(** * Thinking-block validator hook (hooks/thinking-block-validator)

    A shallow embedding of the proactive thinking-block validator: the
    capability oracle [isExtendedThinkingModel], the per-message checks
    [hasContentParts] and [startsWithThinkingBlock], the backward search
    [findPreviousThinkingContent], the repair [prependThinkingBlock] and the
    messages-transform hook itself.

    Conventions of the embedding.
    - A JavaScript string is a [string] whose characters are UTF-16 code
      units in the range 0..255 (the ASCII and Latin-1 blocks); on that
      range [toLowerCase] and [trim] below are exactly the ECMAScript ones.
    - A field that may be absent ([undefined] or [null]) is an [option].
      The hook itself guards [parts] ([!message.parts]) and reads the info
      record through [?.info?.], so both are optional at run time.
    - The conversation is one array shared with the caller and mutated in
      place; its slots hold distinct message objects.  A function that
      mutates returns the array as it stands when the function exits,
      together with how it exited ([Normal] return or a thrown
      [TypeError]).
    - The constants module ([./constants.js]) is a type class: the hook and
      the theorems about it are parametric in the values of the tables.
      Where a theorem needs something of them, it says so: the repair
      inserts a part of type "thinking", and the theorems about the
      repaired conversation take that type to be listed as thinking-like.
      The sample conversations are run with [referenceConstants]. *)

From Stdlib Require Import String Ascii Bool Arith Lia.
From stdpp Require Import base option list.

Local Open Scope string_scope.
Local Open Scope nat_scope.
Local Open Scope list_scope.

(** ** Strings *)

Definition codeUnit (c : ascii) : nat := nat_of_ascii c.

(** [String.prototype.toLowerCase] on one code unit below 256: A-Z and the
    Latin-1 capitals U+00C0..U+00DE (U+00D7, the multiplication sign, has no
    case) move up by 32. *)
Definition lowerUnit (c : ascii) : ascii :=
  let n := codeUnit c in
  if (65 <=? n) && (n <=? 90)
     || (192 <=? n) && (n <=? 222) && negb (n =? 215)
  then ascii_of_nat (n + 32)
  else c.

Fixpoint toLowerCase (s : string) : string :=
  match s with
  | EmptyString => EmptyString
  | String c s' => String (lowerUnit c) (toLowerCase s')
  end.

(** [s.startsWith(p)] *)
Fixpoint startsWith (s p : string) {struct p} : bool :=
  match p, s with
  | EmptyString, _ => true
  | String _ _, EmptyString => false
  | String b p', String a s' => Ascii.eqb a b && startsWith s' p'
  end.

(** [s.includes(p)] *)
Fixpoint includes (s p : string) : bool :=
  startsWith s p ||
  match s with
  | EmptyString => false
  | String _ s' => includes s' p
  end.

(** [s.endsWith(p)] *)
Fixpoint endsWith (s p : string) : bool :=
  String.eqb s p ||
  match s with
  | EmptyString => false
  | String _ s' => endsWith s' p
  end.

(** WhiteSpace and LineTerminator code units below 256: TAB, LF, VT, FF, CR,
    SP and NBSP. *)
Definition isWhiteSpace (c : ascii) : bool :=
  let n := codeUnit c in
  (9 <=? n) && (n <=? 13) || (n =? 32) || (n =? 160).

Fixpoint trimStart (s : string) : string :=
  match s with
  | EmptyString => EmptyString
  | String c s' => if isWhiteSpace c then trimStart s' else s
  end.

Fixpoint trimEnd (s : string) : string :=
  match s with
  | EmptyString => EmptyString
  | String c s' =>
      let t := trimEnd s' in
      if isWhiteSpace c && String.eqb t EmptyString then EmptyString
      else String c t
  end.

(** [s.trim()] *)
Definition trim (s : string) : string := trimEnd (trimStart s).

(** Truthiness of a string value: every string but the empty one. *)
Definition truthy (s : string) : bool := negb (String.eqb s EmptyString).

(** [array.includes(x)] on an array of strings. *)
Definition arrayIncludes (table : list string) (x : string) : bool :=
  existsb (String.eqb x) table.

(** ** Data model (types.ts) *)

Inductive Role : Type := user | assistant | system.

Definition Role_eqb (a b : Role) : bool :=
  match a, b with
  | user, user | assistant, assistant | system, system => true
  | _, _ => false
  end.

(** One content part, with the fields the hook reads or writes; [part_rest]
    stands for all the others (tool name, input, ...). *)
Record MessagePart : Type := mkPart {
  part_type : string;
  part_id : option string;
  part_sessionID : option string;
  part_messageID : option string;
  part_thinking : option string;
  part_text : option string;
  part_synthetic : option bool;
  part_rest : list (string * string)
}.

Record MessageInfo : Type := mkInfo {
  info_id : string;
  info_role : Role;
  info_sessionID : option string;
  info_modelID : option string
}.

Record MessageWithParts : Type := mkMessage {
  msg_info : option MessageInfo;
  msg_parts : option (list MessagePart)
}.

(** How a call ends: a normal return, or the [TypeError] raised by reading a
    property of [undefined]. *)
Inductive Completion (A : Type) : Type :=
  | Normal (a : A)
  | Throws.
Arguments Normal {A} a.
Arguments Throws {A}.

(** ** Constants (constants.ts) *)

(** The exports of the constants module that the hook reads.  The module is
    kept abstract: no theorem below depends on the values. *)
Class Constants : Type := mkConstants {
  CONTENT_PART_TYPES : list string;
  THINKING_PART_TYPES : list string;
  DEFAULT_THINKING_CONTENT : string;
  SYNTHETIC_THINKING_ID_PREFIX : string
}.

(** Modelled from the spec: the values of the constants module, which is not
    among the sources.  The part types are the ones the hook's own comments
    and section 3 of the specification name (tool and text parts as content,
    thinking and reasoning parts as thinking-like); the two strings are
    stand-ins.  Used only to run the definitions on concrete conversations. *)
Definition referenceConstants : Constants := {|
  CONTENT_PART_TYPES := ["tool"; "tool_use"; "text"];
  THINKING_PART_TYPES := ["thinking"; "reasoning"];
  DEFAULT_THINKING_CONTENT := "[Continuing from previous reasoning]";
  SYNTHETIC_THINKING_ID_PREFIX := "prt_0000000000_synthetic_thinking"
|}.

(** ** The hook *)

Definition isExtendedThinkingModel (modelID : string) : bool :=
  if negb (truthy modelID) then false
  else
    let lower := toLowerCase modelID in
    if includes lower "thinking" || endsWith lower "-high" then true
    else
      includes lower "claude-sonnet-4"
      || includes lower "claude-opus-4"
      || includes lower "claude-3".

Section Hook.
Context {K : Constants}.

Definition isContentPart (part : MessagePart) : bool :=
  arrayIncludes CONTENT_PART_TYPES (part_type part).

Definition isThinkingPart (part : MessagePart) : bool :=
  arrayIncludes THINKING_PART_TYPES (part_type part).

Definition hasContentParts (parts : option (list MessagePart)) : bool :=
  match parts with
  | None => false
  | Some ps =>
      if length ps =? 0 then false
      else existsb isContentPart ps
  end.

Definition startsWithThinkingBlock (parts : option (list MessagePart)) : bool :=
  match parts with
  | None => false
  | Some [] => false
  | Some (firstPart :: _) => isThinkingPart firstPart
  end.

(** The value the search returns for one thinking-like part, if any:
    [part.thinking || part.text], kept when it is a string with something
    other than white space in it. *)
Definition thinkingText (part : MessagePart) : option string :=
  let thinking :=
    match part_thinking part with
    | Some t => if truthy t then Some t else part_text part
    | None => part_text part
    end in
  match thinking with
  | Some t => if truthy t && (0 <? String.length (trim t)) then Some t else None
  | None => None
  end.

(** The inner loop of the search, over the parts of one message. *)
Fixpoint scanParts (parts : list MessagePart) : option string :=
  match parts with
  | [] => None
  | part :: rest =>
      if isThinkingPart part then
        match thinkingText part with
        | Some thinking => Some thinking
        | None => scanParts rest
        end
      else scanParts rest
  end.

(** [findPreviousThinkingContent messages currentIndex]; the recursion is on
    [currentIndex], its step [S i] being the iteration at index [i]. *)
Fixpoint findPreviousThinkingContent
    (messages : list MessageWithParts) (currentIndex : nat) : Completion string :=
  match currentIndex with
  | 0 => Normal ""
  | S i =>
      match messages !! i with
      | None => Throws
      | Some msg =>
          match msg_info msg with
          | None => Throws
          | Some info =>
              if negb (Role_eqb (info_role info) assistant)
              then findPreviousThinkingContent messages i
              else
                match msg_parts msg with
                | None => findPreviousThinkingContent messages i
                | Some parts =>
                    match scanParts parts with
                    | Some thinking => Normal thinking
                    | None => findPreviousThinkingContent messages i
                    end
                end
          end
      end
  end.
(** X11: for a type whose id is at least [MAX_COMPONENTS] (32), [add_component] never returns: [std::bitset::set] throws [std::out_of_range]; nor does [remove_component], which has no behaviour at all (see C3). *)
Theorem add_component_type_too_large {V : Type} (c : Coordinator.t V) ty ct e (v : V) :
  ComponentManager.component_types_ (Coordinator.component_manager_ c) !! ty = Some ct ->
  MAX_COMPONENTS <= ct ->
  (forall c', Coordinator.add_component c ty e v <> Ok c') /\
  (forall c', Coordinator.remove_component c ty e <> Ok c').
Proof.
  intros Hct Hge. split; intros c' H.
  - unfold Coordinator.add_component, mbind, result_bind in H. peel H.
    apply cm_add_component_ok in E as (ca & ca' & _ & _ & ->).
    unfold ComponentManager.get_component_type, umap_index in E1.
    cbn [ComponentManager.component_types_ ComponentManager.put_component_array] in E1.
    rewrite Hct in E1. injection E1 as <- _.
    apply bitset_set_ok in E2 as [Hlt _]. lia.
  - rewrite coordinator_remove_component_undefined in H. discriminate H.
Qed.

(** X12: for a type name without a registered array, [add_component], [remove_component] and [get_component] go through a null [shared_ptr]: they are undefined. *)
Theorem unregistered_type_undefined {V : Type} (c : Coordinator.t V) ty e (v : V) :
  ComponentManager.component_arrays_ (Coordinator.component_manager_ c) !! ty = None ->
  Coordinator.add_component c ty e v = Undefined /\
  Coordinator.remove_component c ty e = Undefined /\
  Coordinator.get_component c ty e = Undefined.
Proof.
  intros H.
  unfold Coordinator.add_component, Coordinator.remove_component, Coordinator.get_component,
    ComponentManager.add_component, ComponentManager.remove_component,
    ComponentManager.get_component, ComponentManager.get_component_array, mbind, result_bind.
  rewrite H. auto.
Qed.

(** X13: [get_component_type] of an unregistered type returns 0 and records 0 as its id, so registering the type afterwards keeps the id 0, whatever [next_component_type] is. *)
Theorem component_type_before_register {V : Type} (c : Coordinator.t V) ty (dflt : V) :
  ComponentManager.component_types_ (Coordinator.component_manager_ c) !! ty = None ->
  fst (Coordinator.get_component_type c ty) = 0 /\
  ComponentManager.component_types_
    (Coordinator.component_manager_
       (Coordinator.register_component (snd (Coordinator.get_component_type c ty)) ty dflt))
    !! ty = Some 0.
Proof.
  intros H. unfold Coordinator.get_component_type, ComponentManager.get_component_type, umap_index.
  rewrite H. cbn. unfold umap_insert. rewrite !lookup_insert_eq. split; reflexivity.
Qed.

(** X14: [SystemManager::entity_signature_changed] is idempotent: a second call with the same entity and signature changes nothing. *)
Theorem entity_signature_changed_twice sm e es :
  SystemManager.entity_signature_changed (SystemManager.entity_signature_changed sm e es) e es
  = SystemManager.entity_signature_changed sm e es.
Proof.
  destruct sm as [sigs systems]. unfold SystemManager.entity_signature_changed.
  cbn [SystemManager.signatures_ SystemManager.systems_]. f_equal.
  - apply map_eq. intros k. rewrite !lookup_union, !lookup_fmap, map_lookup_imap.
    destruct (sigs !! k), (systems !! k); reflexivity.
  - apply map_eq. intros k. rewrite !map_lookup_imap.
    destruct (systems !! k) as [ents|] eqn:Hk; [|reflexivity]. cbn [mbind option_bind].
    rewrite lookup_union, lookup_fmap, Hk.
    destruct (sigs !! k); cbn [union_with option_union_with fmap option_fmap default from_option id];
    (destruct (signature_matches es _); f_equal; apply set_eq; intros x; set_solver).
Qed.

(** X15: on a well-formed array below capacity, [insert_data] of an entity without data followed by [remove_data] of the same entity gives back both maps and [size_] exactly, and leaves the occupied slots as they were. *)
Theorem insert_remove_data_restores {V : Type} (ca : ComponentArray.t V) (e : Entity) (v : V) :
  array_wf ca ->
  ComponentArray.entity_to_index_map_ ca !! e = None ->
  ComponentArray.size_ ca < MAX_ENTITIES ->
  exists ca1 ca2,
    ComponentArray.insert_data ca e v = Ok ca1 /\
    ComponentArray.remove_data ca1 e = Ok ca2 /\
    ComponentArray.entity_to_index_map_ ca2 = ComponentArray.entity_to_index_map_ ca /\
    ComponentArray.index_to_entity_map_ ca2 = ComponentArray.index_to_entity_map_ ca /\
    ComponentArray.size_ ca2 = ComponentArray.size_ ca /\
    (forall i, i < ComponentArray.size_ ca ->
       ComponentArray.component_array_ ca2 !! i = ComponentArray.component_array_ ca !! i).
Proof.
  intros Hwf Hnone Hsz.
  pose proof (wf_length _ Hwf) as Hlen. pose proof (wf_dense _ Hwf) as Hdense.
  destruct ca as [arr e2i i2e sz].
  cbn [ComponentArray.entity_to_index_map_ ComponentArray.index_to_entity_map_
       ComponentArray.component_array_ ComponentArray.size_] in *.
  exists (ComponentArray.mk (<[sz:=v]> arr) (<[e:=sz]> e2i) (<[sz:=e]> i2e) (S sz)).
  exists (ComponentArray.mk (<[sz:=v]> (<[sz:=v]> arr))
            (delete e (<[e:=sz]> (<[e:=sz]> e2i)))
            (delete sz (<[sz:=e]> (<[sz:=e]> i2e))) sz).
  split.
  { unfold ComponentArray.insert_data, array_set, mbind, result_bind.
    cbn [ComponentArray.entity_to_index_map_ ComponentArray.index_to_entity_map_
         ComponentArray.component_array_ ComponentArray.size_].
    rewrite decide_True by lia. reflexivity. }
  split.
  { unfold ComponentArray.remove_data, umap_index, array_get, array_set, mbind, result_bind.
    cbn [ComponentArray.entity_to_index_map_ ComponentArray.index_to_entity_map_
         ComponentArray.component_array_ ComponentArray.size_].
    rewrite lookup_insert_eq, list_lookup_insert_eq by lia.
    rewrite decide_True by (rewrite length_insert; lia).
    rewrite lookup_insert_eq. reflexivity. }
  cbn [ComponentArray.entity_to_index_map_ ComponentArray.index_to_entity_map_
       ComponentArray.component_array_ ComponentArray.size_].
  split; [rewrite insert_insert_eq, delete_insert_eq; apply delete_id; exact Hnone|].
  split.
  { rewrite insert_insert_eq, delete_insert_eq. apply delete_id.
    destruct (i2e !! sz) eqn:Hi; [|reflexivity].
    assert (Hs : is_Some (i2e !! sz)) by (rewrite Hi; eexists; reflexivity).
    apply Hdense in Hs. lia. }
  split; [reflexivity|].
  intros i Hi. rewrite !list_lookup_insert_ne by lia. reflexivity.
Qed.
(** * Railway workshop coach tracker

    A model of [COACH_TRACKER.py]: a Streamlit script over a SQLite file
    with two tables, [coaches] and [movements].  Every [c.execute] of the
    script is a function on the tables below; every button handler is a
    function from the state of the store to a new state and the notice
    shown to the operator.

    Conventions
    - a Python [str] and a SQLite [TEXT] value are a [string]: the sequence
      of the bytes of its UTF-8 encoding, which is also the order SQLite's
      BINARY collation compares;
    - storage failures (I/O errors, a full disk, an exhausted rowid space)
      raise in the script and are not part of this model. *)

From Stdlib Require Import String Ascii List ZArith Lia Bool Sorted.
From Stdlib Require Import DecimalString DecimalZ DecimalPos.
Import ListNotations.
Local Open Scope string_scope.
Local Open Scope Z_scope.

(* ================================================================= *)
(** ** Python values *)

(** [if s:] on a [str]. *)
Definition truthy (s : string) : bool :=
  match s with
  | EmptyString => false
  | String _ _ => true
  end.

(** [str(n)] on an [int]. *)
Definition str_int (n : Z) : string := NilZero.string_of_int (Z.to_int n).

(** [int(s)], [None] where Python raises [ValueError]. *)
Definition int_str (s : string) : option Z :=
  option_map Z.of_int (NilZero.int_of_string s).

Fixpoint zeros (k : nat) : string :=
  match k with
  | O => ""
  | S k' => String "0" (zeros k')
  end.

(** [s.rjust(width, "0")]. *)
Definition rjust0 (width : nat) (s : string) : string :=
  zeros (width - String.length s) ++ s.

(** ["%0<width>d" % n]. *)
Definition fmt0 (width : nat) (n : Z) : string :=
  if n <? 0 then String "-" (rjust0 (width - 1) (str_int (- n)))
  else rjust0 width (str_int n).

**Aim of the exercise**. Write out every line of the preceding listing that contains "slots".

**Output of the task**.
      place; its slots hold distinct message objects.  A function that
(** X15: on a well-formed array below capacity, [insert_data] of an entity without data followed by [remove_data] of the same entity gives back both maps and [size_] exactly, and leaves the occupied slots as they were. *)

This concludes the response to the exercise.